═════ Source material ═════

(** * EduNavigator: the recommendation engine

    A shallow embedding of the recommendation code of the EduNavigator
    backend:

    - [services/recommendationService.js] (class [RecommendationService]):
      the rule-based, content-based, collaborative and hybrid generators
      and [calculateContentSimilarity];
    - [models/Recommendation.js]: the stored document and the static
      [updateInteraction];
    - [controllers/recommendationController.js]: the handlers
      [updateRecommendationInteraction] and [generateRecommendations].

    Conventions of the embedding.
    - A JavaScript Number is a [jsnum]: an exact rational, one of the two
      infinities, or NaN.  Rounding of IEEE doubles and the sign of zero are
      not modelled; every division is the JavaScript one (0/0 is NaN).
      Where a rounded result is compared with a threshold (the
      similarities of the content-based generator), the statements give a
      margin around the exact value instead of the exact value.
    - A MongoDB collection is the list of its documents in natural order;
      [find] is [filter], [limit] is [firstn].
    - [new Date()] is an explicit argument [now] (milliseconds, a [Z]).
    - An ObjectId is a string, compared by value where the code compares
      ids through Mongoose or MongoDB, and by identity (never equal) where
      it compares two ObjectId objects with a plain array method.
    - Of the timestamps that the schemas keep, the [createdAt] and
      [updatedAt] of a recommendation are modelled, those of a user are
      not. *)

From Stdlib Require Import QArith Qminmax Qround Lqa Lia ZArith.
From Stdlib Require Import List String Ascii Bool Arith Permutation.
From Stdlib Require Import DecimalString Sorted.
Import ListNotations.

Local Open Scope Q_scope.

(** ** JavaScript numbers *)

Module JsNum.

Inductive jsnum : Type :=
| Fin (q : Q)
| PInf
| NInf
| NaN.

Definition of_nat (n : nat) : jsnum := Fin (inject_Z (Z.of_nat n)).
Definition of_Z (z : Z) : jsnum := Fin (inject_Z z).

Definition Qpos (q : Q) : bool := negb (Qle_bool q 0).
Definition Qneg (q : Q) : bool := negb (Qle_bool 0 q).

(** [a + b] *)
Definition add (a b : jsnum) : jsnum :=
match a, b with
| NaN, _ | _, NaN => NaN
| PInf, NInf | NInf, PInf => NaN
| PInf, _ | _, PInf => PInf
| NInf, _ | _, NInf => NInf
| Fin x, Fin y => Fin (Qred (x + y))
end.

(** [-a] *)
Definition neg (a : jsnum) : jsnum :=
match a with
| Fin x => Fin (Qred (- x))
| PInf => NInf
| NInf => PInf
| NaN => NaN
end.

(** [a - b] *)
Definition sub (a b : jsnum) : jsnum := add a (neg b).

═════

• What needs to be done:
The expected answer is each line of the records above that includes the string "value".

• Exercise answer:
      margin around the exact value instead of the exact value.
    - An ObjectId is a string, compared by value where the code compares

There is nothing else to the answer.